* Collected data entries *
============================================================
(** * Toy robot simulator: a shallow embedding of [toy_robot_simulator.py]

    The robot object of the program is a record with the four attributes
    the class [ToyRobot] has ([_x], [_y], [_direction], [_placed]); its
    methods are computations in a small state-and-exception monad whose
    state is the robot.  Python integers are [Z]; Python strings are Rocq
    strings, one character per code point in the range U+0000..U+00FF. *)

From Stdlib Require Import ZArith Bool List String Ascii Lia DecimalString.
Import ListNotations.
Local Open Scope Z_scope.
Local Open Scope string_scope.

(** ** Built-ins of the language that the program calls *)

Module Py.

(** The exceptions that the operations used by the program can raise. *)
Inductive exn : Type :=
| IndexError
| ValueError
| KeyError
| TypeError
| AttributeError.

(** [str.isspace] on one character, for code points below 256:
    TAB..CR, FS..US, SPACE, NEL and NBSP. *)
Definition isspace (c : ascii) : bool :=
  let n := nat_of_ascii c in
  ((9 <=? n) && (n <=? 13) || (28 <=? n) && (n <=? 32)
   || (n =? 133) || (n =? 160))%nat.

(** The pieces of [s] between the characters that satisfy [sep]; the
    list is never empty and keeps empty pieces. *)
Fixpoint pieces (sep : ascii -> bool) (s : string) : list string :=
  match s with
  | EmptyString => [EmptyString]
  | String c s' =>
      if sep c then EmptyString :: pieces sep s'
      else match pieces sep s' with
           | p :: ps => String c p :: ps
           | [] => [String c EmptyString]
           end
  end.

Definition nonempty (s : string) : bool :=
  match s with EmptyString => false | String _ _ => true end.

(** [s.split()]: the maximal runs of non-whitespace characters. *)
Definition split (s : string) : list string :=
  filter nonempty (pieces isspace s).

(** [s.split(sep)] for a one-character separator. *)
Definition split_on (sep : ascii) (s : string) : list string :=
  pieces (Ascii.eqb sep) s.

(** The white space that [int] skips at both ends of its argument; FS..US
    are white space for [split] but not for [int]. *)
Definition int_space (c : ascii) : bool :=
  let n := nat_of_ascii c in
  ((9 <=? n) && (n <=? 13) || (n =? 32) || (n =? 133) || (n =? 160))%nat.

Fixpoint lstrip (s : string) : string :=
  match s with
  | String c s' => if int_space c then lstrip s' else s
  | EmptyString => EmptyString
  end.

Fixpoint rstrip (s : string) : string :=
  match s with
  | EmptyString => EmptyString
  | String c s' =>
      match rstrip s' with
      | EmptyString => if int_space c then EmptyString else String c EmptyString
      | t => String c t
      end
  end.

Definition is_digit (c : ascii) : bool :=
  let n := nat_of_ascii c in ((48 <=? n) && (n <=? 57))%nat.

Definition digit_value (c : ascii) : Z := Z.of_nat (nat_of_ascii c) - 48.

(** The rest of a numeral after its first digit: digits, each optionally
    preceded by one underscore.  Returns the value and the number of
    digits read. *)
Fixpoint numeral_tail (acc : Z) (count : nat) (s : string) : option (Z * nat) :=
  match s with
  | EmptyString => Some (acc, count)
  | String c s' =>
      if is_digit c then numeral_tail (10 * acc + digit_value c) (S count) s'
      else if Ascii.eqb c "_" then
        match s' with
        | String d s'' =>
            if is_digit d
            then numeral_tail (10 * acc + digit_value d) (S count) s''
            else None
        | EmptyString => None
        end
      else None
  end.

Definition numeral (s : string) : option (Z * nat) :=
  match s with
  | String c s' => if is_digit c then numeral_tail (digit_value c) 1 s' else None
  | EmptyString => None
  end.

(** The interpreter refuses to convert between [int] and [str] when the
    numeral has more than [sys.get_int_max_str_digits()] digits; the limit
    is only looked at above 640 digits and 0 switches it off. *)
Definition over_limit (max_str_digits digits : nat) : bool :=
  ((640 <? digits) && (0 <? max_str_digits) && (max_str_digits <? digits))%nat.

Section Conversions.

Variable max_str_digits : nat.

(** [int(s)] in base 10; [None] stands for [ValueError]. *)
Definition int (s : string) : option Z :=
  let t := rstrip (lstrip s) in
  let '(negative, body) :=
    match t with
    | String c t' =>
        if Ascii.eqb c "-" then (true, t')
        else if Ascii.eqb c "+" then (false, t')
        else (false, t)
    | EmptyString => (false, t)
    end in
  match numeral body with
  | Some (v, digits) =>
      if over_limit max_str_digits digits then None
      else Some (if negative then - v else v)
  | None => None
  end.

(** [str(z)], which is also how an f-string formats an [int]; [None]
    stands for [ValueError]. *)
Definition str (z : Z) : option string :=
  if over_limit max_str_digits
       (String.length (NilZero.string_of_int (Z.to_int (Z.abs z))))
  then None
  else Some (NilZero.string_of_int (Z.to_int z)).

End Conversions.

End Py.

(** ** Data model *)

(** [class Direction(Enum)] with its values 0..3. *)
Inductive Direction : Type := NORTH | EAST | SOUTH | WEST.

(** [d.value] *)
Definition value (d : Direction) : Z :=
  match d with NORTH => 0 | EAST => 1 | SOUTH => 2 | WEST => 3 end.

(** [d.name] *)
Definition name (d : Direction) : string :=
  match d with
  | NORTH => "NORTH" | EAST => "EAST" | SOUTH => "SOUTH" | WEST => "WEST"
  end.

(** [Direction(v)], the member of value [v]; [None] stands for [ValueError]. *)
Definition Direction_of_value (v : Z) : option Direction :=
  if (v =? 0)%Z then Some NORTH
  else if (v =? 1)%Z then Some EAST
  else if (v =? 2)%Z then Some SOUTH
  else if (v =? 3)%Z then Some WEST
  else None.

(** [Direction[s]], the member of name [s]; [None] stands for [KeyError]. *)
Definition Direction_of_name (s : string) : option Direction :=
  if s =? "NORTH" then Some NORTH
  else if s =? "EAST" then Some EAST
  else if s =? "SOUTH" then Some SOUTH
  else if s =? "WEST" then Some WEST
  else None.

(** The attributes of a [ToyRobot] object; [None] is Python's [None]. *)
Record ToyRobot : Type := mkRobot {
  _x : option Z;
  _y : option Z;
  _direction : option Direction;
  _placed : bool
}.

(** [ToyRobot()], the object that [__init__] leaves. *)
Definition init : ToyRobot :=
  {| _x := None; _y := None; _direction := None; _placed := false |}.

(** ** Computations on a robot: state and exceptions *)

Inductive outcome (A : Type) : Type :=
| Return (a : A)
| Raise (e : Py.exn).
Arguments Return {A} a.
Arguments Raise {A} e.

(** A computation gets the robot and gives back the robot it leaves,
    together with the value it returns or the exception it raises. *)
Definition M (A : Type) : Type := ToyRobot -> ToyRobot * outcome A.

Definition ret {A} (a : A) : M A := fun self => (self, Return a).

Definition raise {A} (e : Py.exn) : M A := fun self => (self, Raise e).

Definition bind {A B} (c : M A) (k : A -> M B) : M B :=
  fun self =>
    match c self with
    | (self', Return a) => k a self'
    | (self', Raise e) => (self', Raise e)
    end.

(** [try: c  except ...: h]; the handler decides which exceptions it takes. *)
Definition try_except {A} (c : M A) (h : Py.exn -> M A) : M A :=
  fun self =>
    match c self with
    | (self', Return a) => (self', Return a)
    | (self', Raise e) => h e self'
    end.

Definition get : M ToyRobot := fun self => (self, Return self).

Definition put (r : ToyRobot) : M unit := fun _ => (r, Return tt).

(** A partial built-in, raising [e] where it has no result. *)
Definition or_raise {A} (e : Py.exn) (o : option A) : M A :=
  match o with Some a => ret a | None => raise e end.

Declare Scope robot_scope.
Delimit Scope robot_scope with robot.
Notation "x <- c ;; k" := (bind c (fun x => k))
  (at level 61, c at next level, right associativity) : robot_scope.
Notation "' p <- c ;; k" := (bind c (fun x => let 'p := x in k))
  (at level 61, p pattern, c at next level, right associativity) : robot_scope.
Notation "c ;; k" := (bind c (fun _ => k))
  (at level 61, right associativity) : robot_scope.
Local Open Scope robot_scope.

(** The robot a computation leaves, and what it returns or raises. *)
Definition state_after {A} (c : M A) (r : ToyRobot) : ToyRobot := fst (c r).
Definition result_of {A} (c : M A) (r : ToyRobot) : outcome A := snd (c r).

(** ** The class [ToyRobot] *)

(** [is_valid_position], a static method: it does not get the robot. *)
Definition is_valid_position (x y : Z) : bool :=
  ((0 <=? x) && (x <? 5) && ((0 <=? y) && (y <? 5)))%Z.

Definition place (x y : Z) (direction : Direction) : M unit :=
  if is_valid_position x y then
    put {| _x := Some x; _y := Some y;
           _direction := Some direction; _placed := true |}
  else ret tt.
============================================================
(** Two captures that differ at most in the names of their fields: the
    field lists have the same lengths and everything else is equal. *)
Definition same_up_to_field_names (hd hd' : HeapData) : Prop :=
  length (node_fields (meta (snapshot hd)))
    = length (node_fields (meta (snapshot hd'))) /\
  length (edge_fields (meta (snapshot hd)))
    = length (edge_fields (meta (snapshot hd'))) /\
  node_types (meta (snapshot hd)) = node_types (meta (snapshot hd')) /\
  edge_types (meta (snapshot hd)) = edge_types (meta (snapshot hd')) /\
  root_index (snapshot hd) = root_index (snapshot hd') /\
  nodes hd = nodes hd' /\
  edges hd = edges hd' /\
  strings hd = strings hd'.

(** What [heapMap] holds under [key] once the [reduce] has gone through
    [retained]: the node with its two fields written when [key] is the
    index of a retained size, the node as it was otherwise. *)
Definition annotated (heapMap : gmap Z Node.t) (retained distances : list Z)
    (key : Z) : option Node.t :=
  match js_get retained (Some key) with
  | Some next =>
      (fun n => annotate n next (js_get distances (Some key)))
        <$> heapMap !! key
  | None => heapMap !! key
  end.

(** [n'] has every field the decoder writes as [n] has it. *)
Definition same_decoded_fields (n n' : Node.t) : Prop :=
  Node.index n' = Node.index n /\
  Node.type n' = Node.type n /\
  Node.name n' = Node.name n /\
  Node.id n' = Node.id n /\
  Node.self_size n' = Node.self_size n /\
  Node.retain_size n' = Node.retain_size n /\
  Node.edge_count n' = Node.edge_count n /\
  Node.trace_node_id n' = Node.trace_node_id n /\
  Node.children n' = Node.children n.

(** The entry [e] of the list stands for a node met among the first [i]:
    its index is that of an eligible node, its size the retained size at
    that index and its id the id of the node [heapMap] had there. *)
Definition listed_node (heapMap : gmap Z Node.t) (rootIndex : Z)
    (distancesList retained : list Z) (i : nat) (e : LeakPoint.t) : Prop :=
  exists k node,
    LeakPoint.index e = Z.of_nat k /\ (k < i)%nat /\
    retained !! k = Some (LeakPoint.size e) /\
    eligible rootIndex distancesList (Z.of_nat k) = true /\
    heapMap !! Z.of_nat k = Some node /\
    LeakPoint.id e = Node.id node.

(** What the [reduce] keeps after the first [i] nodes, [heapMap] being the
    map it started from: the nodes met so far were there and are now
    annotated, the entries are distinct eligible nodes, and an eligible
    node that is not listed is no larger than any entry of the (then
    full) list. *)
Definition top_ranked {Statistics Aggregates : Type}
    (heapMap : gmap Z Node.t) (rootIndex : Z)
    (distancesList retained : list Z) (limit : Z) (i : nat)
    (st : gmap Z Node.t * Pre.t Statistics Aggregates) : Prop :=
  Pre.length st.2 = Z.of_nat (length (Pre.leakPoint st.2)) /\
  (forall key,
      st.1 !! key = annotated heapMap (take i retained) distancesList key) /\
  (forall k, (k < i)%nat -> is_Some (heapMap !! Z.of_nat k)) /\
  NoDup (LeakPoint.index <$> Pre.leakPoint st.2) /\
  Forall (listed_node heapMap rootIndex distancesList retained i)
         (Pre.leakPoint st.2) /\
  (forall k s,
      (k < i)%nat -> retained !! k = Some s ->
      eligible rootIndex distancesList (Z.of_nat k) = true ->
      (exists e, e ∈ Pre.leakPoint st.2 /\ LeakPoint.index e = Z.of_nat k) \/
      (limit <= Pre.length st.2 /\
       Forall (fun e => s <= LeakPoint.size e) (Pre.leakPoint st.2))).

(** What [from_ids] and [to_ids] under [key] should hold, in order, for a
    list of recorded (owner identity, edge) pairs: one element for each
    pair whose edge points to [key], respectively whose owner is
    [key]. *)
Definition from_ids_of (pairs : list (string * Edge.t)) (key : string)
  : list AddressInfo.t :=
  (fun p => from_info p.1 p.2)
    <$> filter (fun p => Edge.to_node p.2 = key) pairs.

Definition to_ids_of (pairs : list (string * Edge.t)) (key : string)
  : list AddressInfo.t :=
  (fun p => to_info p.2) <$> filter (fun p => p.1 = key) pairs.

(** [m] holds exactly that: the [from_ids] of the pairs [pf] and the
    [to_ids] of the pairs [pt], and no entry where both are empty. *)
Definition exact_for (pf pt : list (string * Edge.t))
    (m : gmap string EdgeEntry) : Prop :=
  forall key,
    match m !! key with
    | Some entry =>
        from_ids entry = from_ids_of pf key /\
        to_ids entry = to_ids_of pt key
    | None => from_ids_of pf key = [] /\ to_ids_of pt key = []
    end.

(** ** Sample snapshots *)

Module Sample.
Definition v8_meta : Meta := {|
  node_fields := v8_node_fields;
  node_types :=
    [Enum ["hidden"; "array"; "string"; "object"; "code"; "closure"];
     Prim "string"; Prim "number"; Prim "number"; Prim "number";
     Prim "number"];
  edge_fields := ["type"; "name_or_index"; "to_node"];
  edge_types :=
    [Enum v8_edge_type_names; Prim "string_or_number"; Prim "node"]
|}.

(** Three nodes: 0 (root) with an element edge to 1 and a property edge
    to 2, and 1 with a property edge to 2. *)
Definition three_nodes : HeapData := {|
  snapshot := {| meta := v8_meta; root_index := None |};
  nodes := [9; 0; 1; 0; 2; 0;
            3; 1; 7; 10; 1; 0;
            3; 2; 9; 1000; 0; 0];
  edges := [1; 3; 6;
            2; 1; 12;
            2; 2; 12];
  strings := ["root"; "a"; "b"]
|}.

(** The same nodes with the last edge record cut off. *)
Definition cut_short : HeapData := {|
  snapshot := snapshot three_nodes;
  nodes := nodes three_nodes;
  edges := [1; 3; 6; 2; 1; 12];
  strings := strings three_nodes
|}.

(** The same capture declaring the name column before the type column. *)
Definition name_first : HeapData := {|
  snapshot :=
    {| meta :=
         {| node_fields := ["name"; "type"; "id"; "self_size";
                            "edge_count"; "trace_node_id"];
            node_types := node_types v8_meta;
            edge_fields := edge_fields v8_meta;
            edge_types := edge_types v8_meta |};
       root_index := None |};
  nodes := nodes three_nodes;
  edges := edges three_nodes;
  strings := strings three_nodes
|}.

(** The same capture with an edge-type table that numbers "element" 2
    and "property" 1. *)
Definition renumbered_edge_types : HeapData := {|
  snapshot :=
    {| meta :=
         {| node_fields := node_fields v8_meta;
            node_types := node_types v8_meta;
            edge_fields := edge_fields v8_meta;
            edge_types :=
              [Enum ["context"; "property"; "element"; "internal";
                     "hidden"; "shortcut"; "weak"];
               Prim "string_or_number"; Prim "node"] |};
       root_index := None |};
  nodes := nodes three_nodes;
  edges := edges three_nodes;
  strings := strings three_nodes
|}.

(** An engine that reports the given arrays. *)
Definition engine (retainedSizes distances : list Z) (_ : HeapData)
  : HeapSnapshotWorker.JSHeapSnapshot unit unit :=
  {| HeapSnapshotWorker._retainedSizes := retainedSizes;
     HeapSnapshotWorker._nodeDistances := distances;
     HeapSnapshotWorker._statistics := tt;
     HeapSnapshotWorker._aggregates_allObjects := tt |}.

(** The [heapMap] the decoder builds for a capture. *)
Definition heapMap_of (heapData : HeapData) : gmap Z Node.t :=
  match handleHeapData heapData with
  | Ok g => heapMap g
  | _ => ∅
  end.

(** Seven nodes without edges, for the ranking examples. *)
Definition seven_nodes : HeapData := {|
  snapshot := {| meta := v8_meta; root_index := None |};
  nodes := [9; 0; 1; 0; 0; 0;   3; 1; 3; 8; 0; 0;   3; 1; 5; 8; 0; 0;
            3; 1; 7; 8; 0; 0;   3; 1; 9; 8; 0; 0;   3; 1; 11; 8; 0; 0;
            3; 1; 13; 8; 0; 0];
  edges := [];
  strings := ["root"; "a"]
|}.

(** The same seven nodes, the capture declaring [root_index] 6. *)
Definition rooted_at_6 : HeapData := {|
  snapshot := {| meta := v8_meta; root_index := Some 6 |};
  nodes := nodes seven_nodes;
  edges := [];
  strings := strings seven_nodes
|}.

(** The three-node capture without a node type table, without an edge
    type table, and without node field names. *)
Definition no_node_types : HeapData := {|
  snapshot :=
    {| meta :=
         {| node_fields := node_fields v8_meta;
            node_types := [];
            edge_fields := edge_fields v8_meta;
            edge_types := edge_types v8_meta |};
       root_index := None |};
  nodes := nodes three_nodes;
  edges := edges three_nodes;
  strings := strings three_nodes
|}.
============================================================
* PROBLEM DETAILS *
The answer must be every line of the data that holds the word "without".

* EXERCISE SOLUTION *
(** Seven nodes without edges, for the ranking examples. *)
(** The three-node capture without a node type table, without an edge
    type table, and without node field names. *)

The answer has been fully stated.